Concrètement, à qui s’adresse TypeWhisper 1.2 sur Mac ? D’abord à celles et ceux qui veulent une dictée utilisable toute la journée, dans toutes les apps, sans friction. Si vous rédigez beaucoup (support, vente, produit, dev, management), la dictée system-wide permet de gagner du temps sur les messages, les notes de réunion, les to-do, ou les descriptions de tickets. Les profils par application deviennent alors un levier : vous pouvez imaginer un profil “email” avec un ton plus formel, un profil “chat” plus direct, un profil “docs” orienté phrases longues, ou un profil “IDE” davantage pensé pour les termes techniques et les acronymes.
Ensuite, TypeWhisper vise clairement les usages de transcription de contenu : créateurs, chercheurs, journalistes, coachs, podcasteurs, ou toute personne qui doit transformer de l’audio en texte exploitable. Le fait de pouvoir déposer des fichiers, lancer des batchs, et ressortir des sous-titres horodatés en formats standards (SRT/WebVTT) est un vrai gain de productivité, notamment pour publier rapidement, améliorer l’accessibilité, ou indexer des vidéos. L’historique et la recherche s’inscrivent dans la même logique : on ne transcrit pas juste pour “avoir du texte”, on transcrit pour retrouver, citer, découper, réutiliser.
La question implicite, que TypeWhisper pose lui-même, est : pourquoi ne pas utiliser la dictée intégrée ? La réponse proposée tient en plusieurs axes : profils par app, moteurs variés adaptés au besoin, gestion de fichiers audio/vidéo, export de sous-titres, et outillage d’historique/automatisation via API locale. Même si la dictée native est pratique, elle ne couvre pas toujours ces scénarios de bout en bout, et elle n’offre pas nécessairement la même granularité de réglages par contexte.

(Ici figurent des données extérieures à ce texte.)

(** * Sales order aggregate: Currency, Money, ProductId, SalesOrderItem, SalesOrder

    A shallow embedding of the TypeScript domain model

      - [shared/domain/model/currency.ts]   ([Currency], [Money])
      - [sales/domain/model/product-id.ts]  ([ProductId], [DateTime])
      - [sales/domain/model/sales-order-item.ts]
      - [sales/domain/model/sales-order.ts]

    and the properties of its lifecycle state machine, item addition and
    money arithmetic.

    Conventions of the embedding:
      - a JavaScript [number] is an IEEE-754 binary64 value ([spec_float]
        with precision 53 and maximal exponent 1024), so that [NaN],
        the infinities and the two zeros behave as they do at run time;
      - a JavaScript string is its sequence of UTF-16 code units;
      - [throw] is the [Throw] result; a method of a mutable object is a
        function from the object and the host to a result and the object
        and host it leaves behind, also when it throws;
      - [crypto.randomUUID], the clock and [Date.parse] belong to the host. *)

From Stdlib Require Import ZArith NArith List String Ascii Bool Lia.
From Stdlib Require Import Floats.SpecFloat.
Import ListNotations.

Set Implicit Arguments.

(* ===================================================================== *)
(** ** JavaScript numbers *)
(* ===================================================================== *)

Module Number.

Definition number : Type := spec_float.

Definition prec : Z := 53.
Definition emax : Z := 1024.

(** [x + y] and [x * y]. *)
Definition add (x y : number) : number := SFadd prec emax x y.
Definition mul (x y : number) : number := SFmul prec emax x y.

(** [x < y], [x <= y], [x > y]; all three are [false] on [NaN]. *)
Definition lt (x y : number) : bool := SFltb x y.
Definition le (x y : number) : bool := SFleb x y.
Definition gt (x y : number) : bool := SFltb y x.

Definition NaN : number := S754_nan.
Definition Infinity : number := S754_infinity false.
Definition isNaN (x : number) : bool :=
  match x with S754_nan => true | _ => false end.

(** The numeric literal [0]. *)
Definition zero : number := S754_zero false.

(** An integer literal, rounded to the nearest binary64 value. *)
Definition of_Z (z : Z) : number := binary_normalize prec emax z 0 false.

End Number.

Abbreviation number := Number.number.

(* ===================================================================== *)
(** ** JavaScript strings *)
(* ===================================================================== *)

Module Str.

(** A string is the list of its UTF-16 code units. *)
Definition jsstring : Type := list N.

(** An ASCII literal of the source. *)
Definition lit (s : string) : jsstring :=
  map N_of_ascii (list_ascii_of_string s).

(** [a === b] on strings. *)
Fixpoint eqb (a b : jsstring) : bool :=
  match a, b with
  | [], [] => true
  | x :: a', y :: b' => N.eqb x y && eqb a' b'
  | _, _ => false
  end.

(** [!s]: the empty string is the only falsy string. *)
Definition falsy (s : jsstring) : bool :=
  match s with [] => true | _ => false end.

(** Code units removed by [String.prototype.trim]: WhiteSpace and
    LineTerminator of ECMAScript (TAB, LF, VT, FF, CR, SP, NBSP,
    the Unicode space separators, LS, PS and the BOM). *)
Definition whiteSpace : list N :=
  [9; 10; 11; 12; 13; 32; 160; 5760;
   8192; 8193; 8194; 8195; 8196; 8197; 8198; 8199; 8200; 8201; 8202;
   8232; 8233; 8239; 8287; 12288; 65279]%N.

Definition isWhiteSpace (c : N) : bool := existsb (N.eqb c) whiteSpace.

Fixpoint trimStart (s : jsstring) : jsstring :=
  match s with
  | [] => []
  | c :: s' => if isWhiteSpace c then trimStart s' else s
  end.

Definition trimEnd (s : jsstring) : jsstring := rev (trimStart (rev s)).

(** [s.trim()]. *)
Definition trim (s : jsstring) : jsstring := trimEnd (trimStart s).

(** An uppercase letter [A]..[Z]. *)
Definition isUpperCaseLetter (c : N) : bool := (65 <=? c)%N && (c <=? 90)%N.

End Str.

Abbreviation jsstring := Str.jsstring.
Abbreviation lit := Str.lit.
Lemma coverage_cells (pixels polygon : list (T * T)) :
  exists out, Sky.coverage pixels polygon = Ok out
              /\ length out = length pixels
              /\ Forall cell01 out.
Proof.
  eexists. split; [apply coverage_map|]. split.
  - apply length_map.
  - apply Forall_map, Forall_forall. intros p _.
    apply int32_of_bool_01.
Qed.

Lemma accumulate_length (pixels : list (T * T)) (rest : list (list (T * T))) :
  forall image, length image = length pixels ->
  exists image',
    fold_left
      (fun acc polygon =>
         image <- acc ;; c <- Sky.coverage pixels polygon ;; iadd image c)
      rest (Ok image) = Ok image'
    /\ length image' = length pixels.
Proof.
  induction rest as [|polygon rest IH]; intros image Hlen.
  - exists image. split; [reflexivity | exact Hlen].
  - cbn [fold_left bind].
    destruct (coverage_cells pixels polygon) as (c & -> & Hc & _).
    cbn [bind]. rewrite iadd_same_length by congruence.
    apply IH. rewrite add_cells_length; congruence.
Qed.

Lemma accumulate_bound (pixels : list (T * T)) (rest : list (list (T * T))) :
  forall (image : list Z) (k : Z),
    length image = length pixels ->
    (0 <= k)%Z -> (k + Z.of_nat (length rest) < 2 ^ 31)%Z ->
    Forall (fun a => 0 <= a <= k)%Z image ->
    exists image',
      fold_left
        (fun acc polygon =>
           image <- acc ;; c <- Sky.coverage pixels polygon ;; iadd image c)
        rest (Ok image) = Ok image'
      /\ Forall (fun a => 0 <= a <= k + Z.of_nat (length rest))%Z image'.
Proof.
  induction rest as [|polygon rest IH]; intros image k Hlen Hk Hn Himg.
  - exists image. split; [reflexivity|].
    cbn [length Z.of_nat]. rewrite Z.add_0_r. exact Himg.
  - cbn [fold_left bind].
    destruct (coverage_cells pixels polygon) as (c & -> & Hc & H01).
    cbn [bind]. rewrite iadd_same_length by congruence.
    cbn [length] in Hn |- *. rewrite Nat2Z.inj_succ in Hn |- *.
    destruct (IH (map (fun ab => int32 (fst ab + snd ab)) (combine image c))
                 (k + 1)%Z) as (image' & E & B).
    + rewrite add_cells_length; congruence.
    + lia.
    + lia.
    + apply add_cells_bound; auto; lia.
    + exists image'. split; [exact E|].
      eapply Forall_impl; [|exact B]. cbv beta. intros a Ha. lia.
Qed.

Lemma coverage_all_empty (pixels : list (T * T)) :
  Sky.coverage_all pixels [] = Raise IndexError.
Proof. reflexivity. Qed.

Lemma coverage_all_cons (pixels p0 : list (T * T)) rest :
  exists image, Sky.coverage_all pixels (p0 :: rest) = Ok image
                /\ length image = length pixels.
Proof.
  unfold Sky.coverage_all. cbn [getitem nth_error bind skipn].
  destruct (coverage_cells pixels p0) as (c & -> & Hc & _).
  cbn [bind]. apply accumulate_length, Hc.
Qed.

End Accumulate.

(** ** A polygon with two distinct vertices encloses nothing *)

Lemma is_left_swap (a b p : Q * Q) :
  (Wn.is_left b a p == - Wn.is_left a b p)%Q.
Proof.
  unfold Wn.is_left, Wn.c0, Wn.c1. cbn [ssub smul Scalar_Q]. ring.
Qed.

Lemma Qltb_true (a b : Q) : Qltb a b = true <-> (a < b)%Q.
Proof.
  unfold Qltb. rewrite negb_true_iff, <- not_true_iff_false, Qle_bool_iff.
  split; [apply Qnot_le_lt | apply Qlt_not_le].
Qed.

Lemma Qltb_swap (a b p : Q * Q) :
  Qltb 0 (Wn.is_left a b p) = Qltb (Wn.is_left b a p) 0.
Proof.
  apply eq_true_iff_eq. rewrite !Qltb_true, is_left_swap. lra.
Qed.

Lemma wn_two_vertex (p a b : Q * Q) :
  Wn.wn_pnpoly p (two_vertex a b) = Ok 0%Z.
Proof.
  unfold Wn.wn_pnpoly, two_vertex.
  change (range _) with [0%nat; 1%nat].
  unfold Wn.wn_body.
  cbn [fold_left getitem nth_error Nat.add bind sleb sltb szero Scalar_Q].
  pose proof (Qltb_swap a b p) as E1.
  pose proof (Qltb_swap b a p) as E2.
  unfold Qltb in *.
  destruct (Qle_bool (Wn.c1 a) (Wn.c1 p));
    destruct (Qle_bool (Wn.c1 b) (Wn.c1 p)); cbn [negb bind]; try reflexivity.
  - rewrite E1. destruct (Qle_bool 0 (Wn.is_left b a p)); reflexivity.
  - rewrite E2. destruct (Qle_bool 0 (Wn.is_left a b p)); reflexivity.
Qed.

(** ** The pixel grid and the image *)

Lemma nth_error_tabulate {A : Type} (f : nat -> A) (n i : nat) :
  (i < n)%nat -> nth_error (map f (seq 0 n)) i = Some (f i).
Proof.
  intros Hi. rewrite nth_error_map, nth_error_seq.
  apply Nat.ltb_lt in Hi. rewrite Hi. reflexivity.
Qed.

Lemma nth_tabulate {A : Type} (f : nat -> A) (n i : nat) (d : A) :
  (i < n)%nat -> nth i (map f (seq 0 n)) d = f i.
Proof.
  intros Hi. apply nth_error_nth, nth_error_tabulate, Hi.
Qed.

Lemma length_blocks {A B : Type} (f : A -> list B) (c : nat) (l : list A) :
  (forall a, length (f a) = c) ->
  length (flat_map f l) = (length l * c)%nat.
Proof.
  intros Hf. induction l as [|a l IH]; [reflexivity|].
  cbn [flat_map length]. rewrite length_app, Hf, IH. lia.
Qed.

Lemma nth_error_blocks {A B : Type} (f : A -> list B) (c : nat) (l : list A) :
  (forall a, length (f a) = c) ->
  forall i j, (j < c)%nat ->
    nth_error (flat_map f l) (i * c + j)
    = match nth_error l i with
      | Some a => nth_error (f a) j
      | None => None
      end.
Proof.
  intros Hf. induction l as [|a l IH]; intros i j Hj.
  - cbn [flat_map]. rewrite nth_error_nil. destruct i; reflexivity.
  - cbn [flat_map]. destruct i as [|i].
    + cbn [Nat.mul Nat.add nth_error].
      apply nth_error_app1. rewrite Hf. exact Hj.
    + rewrite nth_error_app2 by (rewrite Hf; lia).
      rewrite Hf. cbn [nth_error].
      replace (S i * c + j - c)%nat with (i * c + j)%nat by lia.
      apply IH, Hj.
Qed.

Lemma flat_map_in_ext {A B : Type} (f g : A -> list B) (l : list A) :
  (forall a, In a l -> f a = g a) -> flat_map f l = flat_map g l.
Proof.
  induction l as [|a l IH]; intros Hfg; [reflexivity|].
  cbn [flat_map]. rewrite Hfg by (left; reflexivity).
  rewrite IH; [reflexivity|]. intros b Hb. apply Hfg. right. exact Hb.
Qed.
Lemma startsWith_app p s : startsWith (p ++ s) p = true.
Proof. induction p as [|c p IH]; simpl; [done|]. by rewrite N.eqb_refl, IH. Qed.

Lemma substring_app p s : substring (p ++ s) (length p) = s.
Proof. unfold substring. by rewrite drop_app_length. Qed.

(** ** The pending-request map *)

Lemma JSMap_set_keys {V} k (v : V) m k' :
  k' ∈ (JSMap.set k v m).*1 → k' = k ∨ k' ∈ m.*1.
Proof.
  induction m as [|[k0 v0] m IH]; simpl.
  - rewrite list_elem_of_singleton. auto.
  - case_bool_decide; simpl; rewrite !elem_of_cons; intuition auto.
Qed.

Lemma JSMap_set_vals {V} k (v : V) m v' :
  v' ∈ (JSMap.set k v m).*2 → v' = v ∨ v' ∈ m.*2.
Proof.
  induction m as [|[k0 v0] m IH]; simpl.
  - rewrite list_elem_of_singleton. auto.
  - case_bool_decide; simpl; rewrite !elem_of_cons; intuition auto.
Qed.

Lemma JSMap_set_keys_nodup {V} k (v : V) m :
  NoDup m.*1 → NoDup (JSMap.set k v m).*1.
Proof.
  induction m as [|[k0 v0] m IH]; simpl; intros Hm.
  - apply NoDup_singleton.
  - apply NoDup_cons in Hm as [Hk0 Hm].
    case_bool_decide; simpl; apply NoDup_cons.
    + by subst.
    + split; [|by apply IH].
      intros [->|?]%JSMap_set_keys; done.
Qed.

Lemma JSMap_set_vals_nodup {V} k (v : V) m :
  v ∉ m.*2 → NoDup m.*2 → NoDup (JSMap.set k v m).*2.
Proof.
  induction m as [|[k0 v0] m IH]; simpl; intros Hv Hm.
  - apply NoDup_singleton.
  - apply NoDup_cons in Hm as [Hv0 Hm].
    apply not_elem_of_cons in Hv as [Hne Hv].
    case_bool_decide; simpl; apply NoDup_cons.
    + done.
    + split; [|by apply IH].
      intros [->|?]%JSMap_set_vals; done.
Qed.

Lemma JSMap_set_truthy {V} k (v : V) m :
  truthy k = true →
  Forall (λ k, truthy k = true) m.*1 →
  Forall (λ k, truthy k = true) (JSMap.set k v m).*1.
Proof.
  intros Hk Hm. apply Forall_forall. intros k' [->|Hk']%JSMap_set_keys; [done|].
  by eapply Forall_forall in Hm.
Qed.

(** ** One resolution per terminal event *)

Lemma handleUserResponse_none userResponse st :
  pendingRequests st = [] → handleUserResponse userResponse st = st.
Proof. unfold handleUserResponse. by intros ->. Qed.

(** With a record in the table, the oldest one is taken out and its
    promise resolved. *)
Lemma handleUserResponse_oldest userResponse st requestId p rest :
  pendingRequests st = (requestId, p) :: rest →
  truthy requestId = true →
  handleUserResponse userResponse st
  = resolve p (resultFor userResponse) (set_pendingRequests rest st).
Proof.
  intros Hpend Hk. unfold handleUserResponse, resultFor. rewrite Hpend. simpl.
  rewrite Hk, bool_decide_eq_true_2 by done.
  by repeat case_match.
Qed.

Lemma processLine_closed st line :
  trim line = js "DIALOG_CLOSED" → processLine st line = st.
Proof. intros H. unfold processLine. by rewrite H. Qed.

Lemma processLine_text st payload :
  processLine st (js "TEXT_FROM_RENDERER:" ++ payload)
  = handleUserResponse (trim payload) st.
Proof.
  unfold processLine. rewrite trim_text_line.
  rewrite bool_decide_eq_false_2 by (intros H; vm_compute in H; discriminate H).
  rewrite startsWith_app, substring_app. by rewrite trim_trimEnd.
Qed.

Lemma processLine_timeout st line :
  trim line = js "DIALOG_TIMEOUT" →
  processLine st line = handleUserResponse (js "TIMEOUT") st.
Proof. intros H. unfold processLine. by rewrite H. Qed.

Lemma processLine_nonterminal st line :
  terminal line = false → processLine st line = st.
Proof.
  unfold terminal, processLine. intros [H1 H2]%orb_false_iff.
  cbv zeta. rewrite H1, H2. by case_match.
Qed.

Lemma foldl_processLine_nonterminal st lines :
  Forall (λ l, terminal l = false) lines → foldl processLine st lines = st.
Proof.
  induction 1 as [|l lines Hl _ IH]; simpl; [done|].
  by rewrite processLine_nonterminal.
Qed.

(** ** Reading the three results apart *)

Lemma outcomeOf_timeoutNotice : outcomeOf timeoutNotice = Some TimedOut.
Proof. reflexivity. Qed.

Lemma outcomeOf_emptyNotice : outcomeOf emptyNotice = Some EmptyReply.
Proof. reflexivity. Qed.

Lemma outcomeOf_reply userResponse :
  outcomeOf (reply userResponse) = Some (Replied userResponse).
Proof.
  unfold outcomeOf, reply. cbn [content text].
  rewrite !bool_decide_eq_false_2 by (intros H; vm_compute in H; discriminate H).
  by rewrite startsWith_app, substring_app.
Qed.
(** ** The invariant *)

Lemma Inv_initial : Inv initial.
Proof.
  split; simpl; try done.
  - apply NoDup_nil_2.
  - apply NoDup_nil_2.
  - intros p Hp. by apply elem_of_nil in Hp.
  - intros p Hp. by apply elem_of_nil in Hp.
  - apply NoDup_nil_2.
  - intros p Hp. by apply elem_of_nil in Hp.
Qed.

Enfin, il faut noter la stratégie de disponibilité : la voie “recommandée” est macOS 1.2 en stable, tandis que Windows est en bêta publique (Windows 10 et 11), et iOS en alpha via TestFlight, destinés à des tests précoces avec itérations rapides et polish en cours. Si vous travaillez en environnement mixte, c’est utile : vous pouvez adopter la solution stable sur Mac tout en gardant un œil sur l’écosystème Windows/iOS pour l’avenir, en acceptant que ces plateformes soient encore au stade preview.
Au final, TypeWhisper 1.2 sur macOS se positionne comme un outil “production-ready” pour la dictée privée et la transcription locale : un noyau de reconnaissance vocale, entouré de workflows (prompts, profils, historique, dictionnaire, snippets) et d’options moteurs pour adapter la performance, la précision et les langues. Si votre priorité est de garder la voix sur l’appareil, de réduire les frictions de dictée dans toutes vos apps, et de passer de l’audio au texte réutilisable (y compris en sous-titres), la proposition est particulièrement cohérente.